Les rires ne s'arrêtaient plus. 

Il ressortit tout trempé. Le bailleur supplia les flics de ne pas partir. Il avait un truc important pour eux. Il se précipita dans sa maison et revint, essoufflé, en leur présentant une photo à tour de rôle. Le Commandant a fait, en découvrant le visage en tenue policière, aux côtés de lui et sa flicaille, devant le sous-CIAT : 

— Non, non, pas moi, il ne peut pas me la faire à moi, non, impossible. 

Et la chorale des rires reprit. Pour la faire taire, il dégueuna l’arme et tira deux coups en l’air. Les détonations produisirent l’effet contraire. Tout le monde continua de se payer sa tête. Juvency surtout. Le Commandant le descendit. Le sang gicla de sa gorge. Les autres se plièrent en deux en riant de cela. La voix du bailleur sonnaient comme provenant d’un tonneau. Il n’aimait pas ça et le descendit aussi. 

— Kiè, kiè, kiè, kiè ! 

Les rires redoublèrent, identiques à ceux qu’il subit de la part d’autres détenus, au premier jour de la prison, lorsqu’il clamait son innocence au géolier. Machary et Dolorès se tenaient les dos. Il se dit que l’un était une femmelette, l’autre une hystérique, l’un rigolait comme une hyène, l’autre comme une folle se faisant gratter là où il le pensait. Il abattut Machary. Neuf balles dans le crâne. Dolorès s’éclata à se fendre la mâchoire. Il se détesta et décida de mettre fin à ses jours. Il retourna l'arme contre lui et hop... Une pénurie de balle.

— Il a raté sa vie et sa mort. Quel personnage haut en couleurs, le vanna Gahamania, ivre de rire et chancelant. 

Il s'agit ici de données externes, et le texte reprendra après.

(* ===== verification/RingBuffer.v ===== *)
(** * RingBuffer: the circular FIFO of [containers/ring_buffer.hpp]

    Capacity [N = 2^p]; the head and tail are 64-bit counters that wrap, the
    slot of a position is its low [p] bits.  [ring_rep] relates a buffer to the
    list of its elements, oldest first, and every operation is shown to act on
    that list; the counters may wrap, the proofs do not assume they do not. *)

From S2P Require Import Prelude.

Module Ring.

Record Ring (T : Type) := mkRing {
  head_ : Z;
  tail_ : Z;
  buf_ : gmap Z T;
}.
Arguments mkRing {T}.
Arguments head_ {T}.
Arguments tail_ {T}.
Arguments buf_ {T}.

Section ring.
Context {T : Type} (p : Z).

Definition cap : Z := 2 ^ p.

Definition ring_empty : Ring T := mkRing 0 0 ∅.

Definition size (r : Ring T) : Z := u64 (tail_ r - head_ r).
Definition empty (r : Ring T) : bool := head_ r =? tail_ r.
Definition full (r : Ring T) : bool := size r =? cap.
Definition slot (pos : Z) : Z := Z.land pos (cap - 1).

Definition push (r : Ring T) (v : T) : Ring T :=
  let head := if full r then u64 (head_ r + 1) else head_ r in
  mkRing head (u64 (tail_ r + 1)) (<[slot (tail_ r) := v]> (buf_ r)).

Definition try_push (r : Ring T) (v : T) : bool * Ring T :=
  if full r then (false, r)
  else (true, mkRing (head_ r) (u64 (tail_ r + 1)) (<[slot (tail_ r) := v]> (buf_ r))).

(** [pop(out)]: the element and the rest, [None] when empty. *)
Definition pop (r : Ring T) : option (option T * Ring T) :=
  if empty r then None
  else Some (buf_ r !! slot (head_ r), mkRing (u64 (head_ r + 1)) (tail_ r) (buf_ r)).

Definition front (r : Ring T) : option T := buf_ r !! slot (head_ r).
Definition back (r : Ring T) : option T := buf_ r !! slot (u64 (tail_ r - 1)).
(** [operator[](i)]: [i == 0] is the oldest element. *)
Definition nth (r : Ring T) (i : Z) : option T := buf_ r !! slot (u64 (head_ r + i)).

Definition head_pos (r : Ring T) : Z := head_ r.
Definition next_pos (r : Ring T) : Z := tail_ r.
Definition at_pos (r : Ring T) (pos : Z) : option T :=
  if u64 (pos - head_ r) <? size r then buf_ r !! slot pos else None.
(** [*at_pos(pos) = v], through the pointer the source returns. *)
Definition set_pos (r : Ring T) (pos : Z) (v : T) : Ring T :=
  mkRing (head_ r) (tail_ r) (<[slot pos := v]> (buf_ r)).

(** [find_if]: newest first; [n] counts down from [size()]. *)
Fixpoint find_from (r : Ring T) (f : T -> bool) (n : nat) : option T :=
  match n with
  | O => None
  | S n =>
    match nth r (Z.of_nat n) with
    | Some e => if f e then Some e else find_from r f n
    | None => find_from r f n
    end
  end.
Definition find_if (r : Ring T) (f : T -> bool) : option T :=
  find_from r f (Z.to_nat (size r)).

(** ** The list of elements *)

Definition ring_rep (r : Ring T) (l : list T) : Prop :=
  0 <= head_ r < 2 ^ 64 /\ tail_ r = u64 (head_ r + Z.of_nat (length l)) /\
  Z.of_nat (length l) <= cap /\
  forall i x, l !! i = Some x -> buf_ r !! ((head_ r + Z.of_nat i) mod cap) = Some x.

Hypothesis Hp : 0 <= p < 64.

Lemma cap_pos : 0 < cap.
Proof. apply Z.pow_pos_nonneg; lia. Qed.
Lemma cap_lt : cap < 2 ^ 64.
Proof. apply Z.pow_lt_mono_r; lia. Qed.

Lemma slot_mod x : slot x = x mod cap.
Proof. apply land_mask. lia. Qed.
Lemma slot_u64 x : slot (u64 x) = x mod cap.
Proof. rewrite slot_mod. apply u64_mod_pow. lia. Qed.

Lemma u64_add_cap a b : (u64 a + b) mod cap = (a + b) mod cap.
Proof.
  rewrite Zplus_mod. unfold cap. rewrite u64_mod_pow by lia. by rewrite <- Zplus_mod.
Qed.
Lemma add_u64_cap a b : (a + u64 b) mod cap = (a + b) mod cap.
Proof. rewrite Z.add_comm, u64_add_cap. f_equal. lia. Qed.

Lemma u64_range x : 0 <= u64 x < 2 ^ 64.
Proof. apply Z.mod_pos_bound. lia. Qed.
Lemma u64_diff a b n : 0 <= n < 2 ^ 64 -> b = u64 (a + n) -> u64 (b - a) = n.
Proof.
  intros Hn ->. unfold u64. rewrite Zminus_mod_idemp_l.
  replace (a + n - a) with n by lia. by apply Z.mod_small.
Qed.

Lemma size_rep r l : ring_rep r l -> size r = Z.of_nat (length l).
Proof.
  intros (Hh & Ht & Hc & _). unfold size. apply u64_diff; [|done].
  pose proof cap_lt. lia.
Qed.
Lemma full_rep r l : ring_rep r l -> full r = (Z.of_nat (length l) =? cap).
Proof. intros H. unfold full. by rewrite (size_rep r l). Qed.

Lemma empty_rep r l : ring_rep r l -> empty r = true <-> l = [].
Proof.
  intros Hrep. pose proof (size_rep r l Hrep) as Hs. destruct Hrep as (Hh & Ht & Hc & _).
  unfold empty, size in *. rewrite Z.eqb_eq. split.
  - intros E. rewrite E, Z.sub_diag in Hs. destruct l; [done|]. simpl in Hs. by vm_compute in Hs.
  - intros ->. rewrite Ht, Z.add_0_r. symmetry. by apply Z.mod_small.
Qed.

(** Two positions less than a capacity apart have different slots. *)
Lemma slot_ne h i j : 0 <= i < cap -> 0 <= j < cap -> i <> j -> (h + i) mod cap <> (h + j) mod cap.
Proof.
  intros Hi Hj Hij E. pose proof cap_pos.
  assert (Hd : (h + i - (h + j)) mod cap = 0) by (rewrite Zminus_mod, E, Z.sub_diag; by apply Z.mod_0_l; lia).
  apply Z.mod_divide in Hd as [k Hk]; [|lia]. assert (k = 0) by nia. lia.
Qed.

Lemma rep_empty : ring_rep ring_empty [].
Proof. repeat split; simpl; try lia; [pose proof cap_pos; lia | done]. Qed.

Lemma rep_push_room r l v : ring_rep r l -> Z.of_nat (length l) < cap ->
  ring_rep (mkRing (head_ r) (u64 (tail_ r + 1)) (<[slot (tail_ r) := v]> (buf_ r))) (l ++ [v]).
Proof.
  intros (Hh & Ht & Hc & Hl) Hroom. split; [done|]. simpl. split; [|split].
  - rewrite length_app. simpl. rewrite Ht. unfold u64. rewrite Zplus_mod_idemp_l. f_equal. lia.
  - rewrite length_app. simpl. lia.
  - intros i x Hi. rewrite Ht, slot_u64. apply lookup_app_Some in Hi as [Hi | [Hge Hi]].
    + pose proof (lookup_lt_Some _ _ _ Hi). rewrite lookup_insert_ne; [by apply Hl|].
      apply slot_ne; lia.
    + assert (i = length l) as -> by (apply lookup_lt_Some in Hi; simpl in Hi; lia).
      rewrite Nat.sub_diag in Hi. injection Hi as ->. by rewrite lookup_insert_eq.
Qed.

Lemma rep_drop_oldest r x l : ring_rep r (x :: l) ->
  ring_rep (mkRing (u64 (head_ r + 1)) (tail_ r) (buf_ r)) l.
Proof.
  intros (Hh & Ht & Hc & Hl). split; [apply u64_range|]. simpl in *. split; [|split].
  - rewrite Ht. unfold u64. rewrite Zplus_mod_idemp_l. f_equal. lia.
  - lia.
  - intros i y Hi. specialize (Hl (S i) y Hi).
    rewrite u64_add_cap.
    replace (head_ r + 1 + Z.of_nat i) with (head_ r + Z.of_nat (S i)) by lia. done.
Qed.

(** [push] appends; a full buffer loses its oldest element. *)
Lemma rep_push r l v : ring_rep r l ->
  ring_rep (push r v) ((if full r then tail l else l) ++ [v]).
Proof.
  intros Hr. pose proof (full_rep r l Hr) as Hf. unfold push. destruct (full r) eqn:E.
  - destruct l as [|x l]; [cbn [length] in Hf; pose proof cap_pos; lia|]. cbn [tail].
    apply (rep_push_room (mkRing (u64 (head_ r + 1)) (tail_ r) (buf_ r)) l v).
    + by apply rep_drop_oldest with x.
    + destruct Hr as (_ & _ & Hc & _). simpl in Hc. lia.
  - apply rep_push_room; [done|]. destruct Hr as (_ & _ & Hc & _). lia.
Qed.

(** Reading at a position: the element pushed there, while it is still in the buffer. *)
Lemma rep_at_pos r l pos : ring_rep r l ->
  at_pos r pos = if u64 (pos - head_ r) <? Z.of_nat (length l)
                 then l !! Z.to_nat (u64 (pos - head_ r)) else None.
Proof.
  intros Hr. unfold at_pos. rewrite (size_rep r l Hr). pose proof (u64_range (pos - head_ r)).
  destruct (Z.ltb_spec (u64 (pos - head_ r)) (Z.of_nat (length l))) as [Hlt|]; [|done].
  destruct (lookup_lt_is_Some_2 l (Z.to_nat (u64 (pos - head_ r))) ltac:(lia)) as [x Hx].
  rewrite Hx. destruct Hr as (_ & _ & _ & Hl). specialize (Hl _ _ Hx).
  rewrite Z2Nat.id in Hl by lia. rewrite <- Hl. f_equal.
  rewrite slot_mod, add_u64_cap. f_equal. lia.
Qed.

Lemma rep_set_pos r l pos v : ring_rep r l -> u64 (pos - head_ r) < Z.of_nat (length l) ->
  ring_rep (set_pos r pos v) (<[Z.to_nat (u64 (pos - head_ r)) := v]> l).
Proof.
  intros (Hh & Ht & Hc & Hl) Hlt. pose proof (u64_range (pos - head_ r)) as Hu.
  assert (Hs : slot pos = (head_ r + u64 (pos - head_ r)) mod cap).
  { rewrite slot_mod, add_u64_cap. f_equal. lia. }
  split; [done|]. simpl. rewrite length_insert. split; [done|]. split; [done|].
  intros i x Hi. rewrite Hs. destruct (decide (Z.to_nat (u64 (pos - head_ r)) = i)) as [<- | Hne].
  - rewrite list_lookup_insert_eq in Hi by lia. injection Hi as ->.
    rewrite Z2Nat.id by lia. by rewrite lookup_insert_eq.
  - rewrite list_lookup_insert_ne in Hi by done. pose proof (lookup_lt_Some _ _ _ Hi).
    rewrite lookup_insert_ne; [by apply Hl|]. apply slot_ne; lia.
Qed.

Lemma rep_nth r l i : ring_rep r l -> (i < length l)%nat -> nth r (Z.of_nat i) = l !! i.
Proof.
  intros (_ & _ & _ & Hl) Hi. unfold nth. rewrite slot_u64.
  destruct (lookup_lt_is_Some_2 l i Hi) as [x Hx]. rewrite Hx. by apply Hl.
Qed.

(** ** Refinement of the bounded FIFO *)

Inductive op := OPush (v : T) | OTryPush (v : T) | OPop.
(** What a caller sees of an operation. *)
Inductive out := RDone | RBool (b : bool) | RPopped (v : option T).

Definition step (o : op) (r : Ring T) : out * Ring T :=
  match o with
  | OPush v => (RDone, push r v)
  | OTryPush v => let '(b, r') := try_push r v in (RBool b, r')
  | OPop => match pop r with Some (x, r') => (RPopped x, r') | None => (RPopped None, r) end
  end.

(** The specification: a list of at most [cap] elements, oldest first. *)
Definition spec_step (o : op) (l : list T) : out * list T :=
  match o with
  | OPush v => (RDone, (if Z.of_nat (length l) =? cap then tail l else l) ++ [v])
  | OTryPush v => if Z.of_nat (length l) =? cap then (RBool false, l) else (RBool true, l ++ [v])
  | OPop => match l with [] => (RPopped None, []) | x :: l' => (RPopped (Some x), l') end
  end.

Fixpoint run {S} (st : op -> S -> out * S) (ops : list op) (s : S) : list out :=
  match ops with
  | [] => []
  | o :: ops => let '(x, s') := st o s in x :: run st ops s'
  end.

Lemma ring_step_refines o r l : ring_rep r l ->
  fst (step o r) = fst (spec_step o l) /\ ring_rep (snd (step o r)) (snd (spec_step o l)).
Proof.
  intros Hr. pose proof (full_rep r l Hr) as Hf. destruct o as [v | v |]; cbn [step spec_step].
  - rewrite <- Hf. split; [done|]. by apply rep_push.
  - unfold try_push. rewrite <- Hf. destruct (full r); [done|]. split; [done|].
    apply rep_push_room; [done|]. destruct Hr as (_ & _ & Hc & _). lia.
  - unfold pop. pose proof (empty_rep r l Hr) as He. destruct (empty r) eqn:E.
    + assert (l = []) as -> by by apply He. done.
    + destruct l as [|x l]; [destruct He as [_ He]; by specialize (He eq_refl)|]. split.
      * simpl. destruct Hr as (_ & _ & _ & Hl). rewrite slot_mod.
        specialize (Hl O x eq_refl). rewrite Z.add_0_r in Hl. by rewrite Hl.
      * by apply rep_drop_oldest with x.
Qed.

Lemma ring_run_refines ops : forall r l, ring_rep r l -> run step ops r = run spec_step ops l.
Proof.
  induction ops as [|o ops IH]; intros r l Hr; [done|]. cbn [run].
  pose proof (ring_step_refines o r l Hr) as [Ho Hr'].
  destruct (step o r) as [x r'], (spec_step o l) as [x' l']. simpl in *. subst.
  f_equal. by apply IH.
Qed.

Lemma rep_push_keeps vs : forall r l v k, ring_rep r l ->
  l !! k = Some v -> (Z.of_nat (length vs) + (Z.of_nat (length l) - Z.of_nat k) <= cap) ->
  exists l' k', ring_rep (fold_left push vs r) l' /\ l' !! k' = Some v /\
    u64 (head_ (fold_left push vs r) + Z.of_nat k') = u64 (head_ r + Z.of_nat k).
Proof.
  induction vs as [|w vs IH]; intros r l v k Hr Hk Hroom; [by exists l, k|].
  cbn [fold_left]. pose proof (rep_push r l w Hr) as Hr'. pose proof (full_rep r l Hr) as Hf.
  pose proof (lookup_lt_Some _ _ _ Hk) as Hlt. simpl length in Hroom.
  destruct (full r) eqn:E.
  - destruct k as [|k]; [lia|]. destruct l as [|x l]; [done|]. cbn [tail] in Hr'. simpl in Hk, Hlt.
    destruct (IH (push r w) (l ++ [w]) v k Hr') as (l' & k' & H1 & H2 & H3).
    + by apply lookup_app_l_Some.
    + rewrite length_app. simpl in *. lia.
    + exists l', k'. split; [done|]. split; [done|]. rewrite H3. unfold push. rewrite E. simpl.
      unfold u64. rewrite Zplus_mod_idemp_l. f_equal. lia.
  - destruct (IH (push r w) (l ++ [w]) v k Hr') as (l' & k' & H1 & H2 & H3).
    + by apply lookup_app_l_Some.
    + rewrite length_app. simpl in *. lia.
    + exists l', k'. split; [done|]. split; [done|]. rewrite H3. unfold push. rewrite E. done.
Qed.

(** [RingBuffer] implements the bounded FIFO: over any sequence of [push], [try_push] and
    [pop] from the empty buffer, every result is the one of the list that drops its
    oldest element when a full buffer is pushed to, also across the wrap of the 64-bit
    counters. *)
Theorem ring_refines_fifo ops : run step ops ring_empty = run spec_step ops [].
Proof. apply ring_run_refines, rep_empty. Qed.

(** A position stays valid for a capacity's worth of pushes: the element pushed at
    [next_pos()] is what [at_pos] returns there until [N] more have been pushed. *)
Theorem at_pos_stable r l v vs : ring_rep r l -> Z.of_nat (length vs) < cap ->
  at_pos (fold_left push vs (push r v)) (next_pos r) = Some v.
Proof.
  intros Hr Hvs. set (l1 := (if full r then tail l else l) ++ [v]).
  assert (Hk : l1 !! (length l1 - 1)%nat = Some v).
  { subst l1. rewrite length_app. simpl. rewrite lookup_app_r by lia.
    by replace (_ - _)%nat with O by lia. }
  pose proof (lookup_lt_Some _ _ _ Hk) as Hlen.
  destruct (rep_push_keeps vs (push r v) l1 v (length l1 - 1) (rep_push r l v Hr) Hk ltac:(lia))
    as (l' & k' & Hr' & Hk' & Hpos).
  assert (Htail : next_pos r = u64 (head_ (push r v) + Z.of_nat (length l1 - 1))).
  { pose proof (rep_push r l v Hr) as (_ & Ht & _ & _). fold l1 in Ht.
    destruct Hr as (_ & Htl & _). unfold next_pos, push in *. simpl in Ht.
    apply (f_equal (fun x => u64 (x - 1))) in Ht. unfold u64 in Ht.
    rewrite !Zminus_mod_idemp_l in Ht. replace (tail_ r + 1 - 1) with (tail_ r) in Ht by lia.
    rewrite Z.mod_small in Ht by (rewrite Htl; apply u64_range). rewrite Ht. unfold u64. f_equal.
    simpl. lia. }
  rewrite (rep_at_pos _ l' _ Hr'), Htail, <- Hpos.
  pose proof (lookup_lt_Some _ _ _ Hk') as Hlt'. pose proof Hr' as (_ & _ & Hc' & _).
  assert (Hu : u64 (u64 (head_ (fold_left push vs (push r v)) + Z.of_nat k') -
    head_ (fold_left push vs (push r v))) = Z.of_nat k').
  { apply u64_diff with (n := Z.of_nat k'); [pose proof cap_lt; lia|done]. }
  rewrite Hu. destruct (Z.ltb_spec (Z.of_nat k') (Z.of_nat (length l'))); [|lia].
  by rewrite Nat2Z.id.
Qed.
End ring.

Lemma ring_refines_fifo_witness :
  run (step 1) [OPush 1; OTryPush 2; OTryPush 3; OPush 4; OPop; OPop; OPop] ring_empty =
  [RDone; RBool true; RBool false; RDone; RPopped (Some 2); RPopped (Some 4); RPopped None].
Proof. rewrite (ring_refines_fifo 1 ltac:(lia)). reflexivity. Defined.

(** A buffer of two slots whose counters are at the last 64-bit value. *)
Lemma at_pos_stable_witness :
  let r := mkRing (2 ^ 64 - 1) (2 ^ 64 - 1) ∅ in
  at_pos 1 (fold_left (push 1) [8] (push 1 r 7)) (2 ^ 64 - 1) = Some 7.
Proof.
  intros r. apply (at_pos_stable 1 ltac:(lia) r [] 7 [8]); [|vm_compute; reflexivity].
  repeat split; simpl; try lia; [vm_compute; discriminate | intros i x Hi; inversion Hi].
Defined.
End Ring.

Le rire de celui-ci était sardonique. Le Commandant rechargea l’arme et visa ses genoux. Pour lui infliger la souffrance avant tout. Alors que son lieutenant se roulait par terre, il eut l’impression qu’il pleuriait. Mélange de pleur et de rire. Il visa son cœur pour l’achever. Après il se retourna vers Dolorès. Sa beauté le dérouta. Et son rire macabre lui donna envie d’elle. Alors il tira sur son sexe. Elle débuta ses acrobaties. Il dut, pendant deux heures du temps, tirer dans le tas avant de la toucher. Épuisé, il enfonça le bout du canon dans sa bouche pour venir à bout de sa vie. Aucune balle n’y restait. S’agenouillant au milieu des cadavres, il rit de lui-même en bougeant frénétiquement les épaules, en réalisant qu’ils finissaient tous courbés, ceux qui daignaient redresser le pays. Il poursuivit son rire. Il ricanna encore et longuement, plus fort dans la nuit.